O que é que se passa com a Topshop? Millennials vão poder voltar a pôr os pés na megastore da Oxford Street

Em setembro de 2021, a ASOS, a retalhista britânica de fast fashion e cosméticos, adquiriu a Topshop, uma espécie de compêndio de rua da moda londrina. Uma nova sacudida marcada pelo Union Jack agitou o recente debate: dois anos após a aquisição, a ASOS vendeu uma participação maioritária na Topshop à Heartland, grupo de moda dinamarquês que já detém a Jack & Jones e a Vero Moda. Enquanto o mundo da fast fashion tomou uma direção de “alto perfil”, inclinando-se para uma estética mais minimalista (como evidenciado pelo domínio da empresa japonesa Uniqlo no setor ou as últimas colaborações da Zara com Stefano Pilati e Samuel Ross), os Millennials que sentiam falta do espírito selvagem da Topshop poderiam dar um suspiro de alívio. Ao longo do ano passado, muito se tem falado do regresso do indie sleaze, uma moda que não segue o minimalismo mas antes se rebela contra ele, inspirando-se no rock old-school e nos looks de bandas como The Strokes ou ícones como Kate Moss. Mas será mesmo tempo de voltar a usar collants rasgados, botas de combate e casacos de pele, ou são apenas sinais falsos de fumo?

Quando a ASOS comprou a Topshop em 2021, decidiu usar a sua plataforma online como único canal de distribuição da marca. Dois anos depois, toda a empresa entrou numa crise, tendo reportado perdas de receitas significativas devido a erros de compra e uma consequente “deflação da confiança dos consumidores”. De um certo ponto de vista, a venda da Topshop à empresa dinamarquesa Heartland poderia assim indicar uma das muitas maneiras pelas quais a Asos está a eliminar os encargos que acumulou ao longo dos anos, em vez de um sinal do retorno da marca. No entanto, nos últimos meses, a marca hiper-britânica tem recebido uma nova onda de atenção da imprensa e do seu público: em maio passado, por exemplo, o lançamento do filme Saltburn (thriller ambientado no interior da Inglaterra em 2006) provocou um aumento de 45% nas pesquisas para a coleção Kate Moss x Topshop na Depop. Será coincidência que cinco meses depois, a Zara anunciou o lançamento de uma nova cápsula desenhada pela própria top model?

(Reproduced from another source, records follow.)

(** ** What the status tells *)

(** X6.  The status of a response names the stage that failed: it is 400
    exactly when decoding fails, 404 exactly when the decoded receiver is
    not configured, and 503 exactly when [Notify] fails with the retry
    flag set; a failure to build the notifier never gives 503. *)
Theorem status_names_the_failure env body :
  (responseStatus env body = 400 ↔
     ∃ data err, Decode env body alertmanager.zero = (data, Some err)) ∧
  (responseStatus env body = 404 ↔
     ∃ data, Decode env body alertmanager.zero = (data, None) ∧
             ReceiverByName env (alertmanager.Receiver data) = None) ∧
  (responseStatus env body = 503 ↔
     ∃ data conf r err,
       Decode env body alertmanager.zero = (data, None) ∧
       ReceiverByName env (alertmanager.Receiver data) = Some conf ∧
       alertmanager.Firing (alertmanager.Alerts data) ≠ [] ∧
       NewReceiver env conf (tmpl env) = inl r ∧
       Notify env r (firingBatch data) = (true, Some err)).
Proof.
  unfold responseStatus. repeat split.
  - destruct (alertHandler_Run env body [] ∅ []); simpl; try discriminate;
      try (by destruct retry); eauto.
  - intros (data & err & Hdec). by rewrite (alertHandler_decode_error _ _ _ _ _ _ _ Hdec).
  - destruct (alertHandler_Run env body [] ∅ []); simpl; try discriminate;
      try (by destruct retry); eauto.
  - intros (data & Hdec & Hrt).
    by rewrite (alertHandler_receiver_missing _ _ _ _ _ _ Hdec Hrt).
  - destruct (alertHandler_Run env body [] ∅ []); simpl; try discriminate;
      try (destruct retry; [|discriminate]); eauto 10.
  - intros (data & conf & r & err & Hdec & Hrt & Hsome & Hnew & Hnot).
    by rewrite (alertHandler_delivery_fails _ _ _ _ _ _ _ _ _ _ Hdec Hrt Hsome Hnew Hnot).
Qed.
(** C8: on a non-empty label list, predictions equal to the true labels
    have accuracy 1, and predictions that invert every binary true label
    have accuracy 0 (whatever the class proportions, so also with
    balanced classes). *)
Theorem accuracy_perfect_and_inverted
    (roc_curve : list Z -> list Q -> result (list num * list num * list Q))
    (auc : list num -> list num -> result num) (y : list Z) :
  y <> [] ->
  (exists acc, performance roc_curve auc y y None
                 = Ok {["accuracy" := PyFloat (Fin acc)]} /\
               Sklearn.accuracy_score y y = Ok (Fin acc) /\ (acc == 1)%Q) /\
  (Forall is_label y ->
   exists acc, performance roc_curve auc (map (fun b => 1 - b)%Z y) y None
                 = Ok {["accuracy" := PyFloat (Fin acc)]} /\
               Sklearn.accuracy_score y (map (fun b => 1 - b)%Z y) = Ok (Fin acc) /\
               (acc == 0)%Q).
Proof.
  intros Hne.
  assert (Hpos : ~ (inject_Z (Z.of_nat (length y)) == 0)%Q).
  { destruct y; [congruence|]. unfold Qeq; simpl. lia. }
  split.
  - eexists. unfold performance.
    rewrite accuracy_score_eq by reflexivity.
    rewrite mean_nonempty by (destruct y; [congruence | discriminate]).
    split; [reflexivity|]. split; [reflexivity|].
    rewrite map2_length by reflexivity.
    rewrite Qsum_agree_same. field. exact Hpos.
  - intros _. eexists. unfold performance.
    rewrite accuracy_score_eq by (rewrite length_map; reflexivity).
    rewrite mean_nonempty by (destruct y; [congruence | discriminate]).
    split; [reflexivity|]. split; [reflexivity|].
    rewrite Qsum_agree_inverted. field.
    rewrite map2_length by (rewrite length_map; reflexivity). exact Hpos.
Qed.
(** C10. The handler of [SyncRepo.py] throttles on the leading edge. Every
    event that arrives less than [debounce_time] after [last_update] is
    dropped: the handler is left exactly as it was, nothing is scheduled.
    The first event that arrives [debounce_time] or more after
    [last_update] updates the code base at once, at its own time.
    [debounce_time] is 5 seconds. *)
Theorem leading_edge_throttle self (times : list Q) (t_late : Q) :
  Forall (λ t, (t - SyncRepo.last_update self < SyncRepo.debounce_time self)%Q) times →
  (SyncRepo.debounce_time self <= t_late - SyncRepo.last_update self)%Q →
  SyncRepo.on_events times self = self
  ∧ SyncRepo.on_events (times ++ [t_late]) self
    = {| SyncRepo.debounce_time := SyncRepo.debounce_time self;
         SyncRepo.last_update := t_late;
         SyncRepo.updates := SyncRepo.updates self ++ [t_late] |}
  ∧ ∀ now, SyncRepo.debounce_time (SyncRepo.new_handler now) = 5%Q.
Proof.
  intros Hin Hlate. split_and!.
  - by apply on_events_inside.
  - pose proof (on_events_inside self times Hin) as Hdropped.
    unfold SyncRepo.on_events in *. rewrite fold_left_app, Hdropped.
    simpl. by apply on_any_event_outside.
  - done.
Qed.

End Throttle.

Lemma leading_edge_throttle_witness :
  Forall (λ t, (t - 10 < 5)%Q) [11; 12; 14 # 1]%Q
  ∧ SyncRepo.on_events [11; 12; 14 # 1]%Q (SyncRepo.new_handler 10)
    = SyncRepo.new_handler 10.
Proof.
  assert (Forall (λ t, (t - 10 < 5)%Q) [11; 12; 14 # 1]%Q) as Hin
    by (repeat constructor).
  split; [exact Hin|].
  apply (leading_edge_throttle (SyncRepo.new_handler 10) [11; 12; 14 # 1]%Q 15 Hin).
  by vm_compute.
Defined.

(** ** Paths *)

Section Paths.

Implicit Types (s t u a b name : string) (names comps : list string).

Lemma str_app_eq_nil s t : s +:+ t = "" → s = "" ∧ t = "".
Proof. by destruct s. Qed.

Lemma startswith_nil s : Py.startswith s "" = true.
Proof. by destruct s. Qed.

Lemma startswith_sep_cons c s :
  Py.startswith (String c s) "/" = Ascii.eqb c "/".
Proof. simpl. rewrite startswith_nil. by destruct (Ascii.eqb c "/"). Qed.

Lemma startswith_sep_app s t :
  s ≠ "" → Py.startswith (s +:+ t) "/" = Py.startswith s "/".
Proof. destruct s as [|c s]; [done|]. intros _. by rewrite str_app_cons, !startswith_sep_cons. Qed.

Agora que a ASOS vendeu uma participação de 75% à Heartland, os antigos clientes da Topshop que ainda estão loucamente apaixonados pelo estilo excêntrico e rock da marca esperam ver os seus sonhos tornarem-se realidade. De acordo com a nota de imprensa referente à aquisição publicada pela ASOS e Heartland, a empresa detida pelo empresário dinamarquês Holch Povlsen está pronta para renovar o site da Topshop bem como as suas lojas físicas. Ainda é cedo para determinar o destino de uma marca nostálgica como a Topshop, mas tanto as respostas do público como dos analistas parecem positivas. As redes sociais estão a celebrar a possível reabertura da megastore da Oxford Street, outrora a Meca londrina do fast fashion, mas a onda de entusiasmo ignora o facto de o panorama da moda ter mudado, tal como as preferências dos consumidores. O setor da moda acessível está saturado em todas as frentes, pois passa a incluir opções ultra-baratas como Shein e Temu, bem como intermediárias, como linhas exclusivas da Zara ou Cos. Até ao início da década de 2010, a Topshop era mesmo usada por celebridades à espera da semana de moda porque mantinha uma qualidade mais digna em comparação com outras marcas de fast fashion, enquanto no período que antecedeu a sua aquisição pela ASOS, o valor das suas roupas despencou drasticamente. Uma coisa é certa: para a Topshop voltar realmente à boca de todos como no passado, vai precisar de um fenómeno maior do que uma colaboração entre Julian Casablancas e Charlie XCX.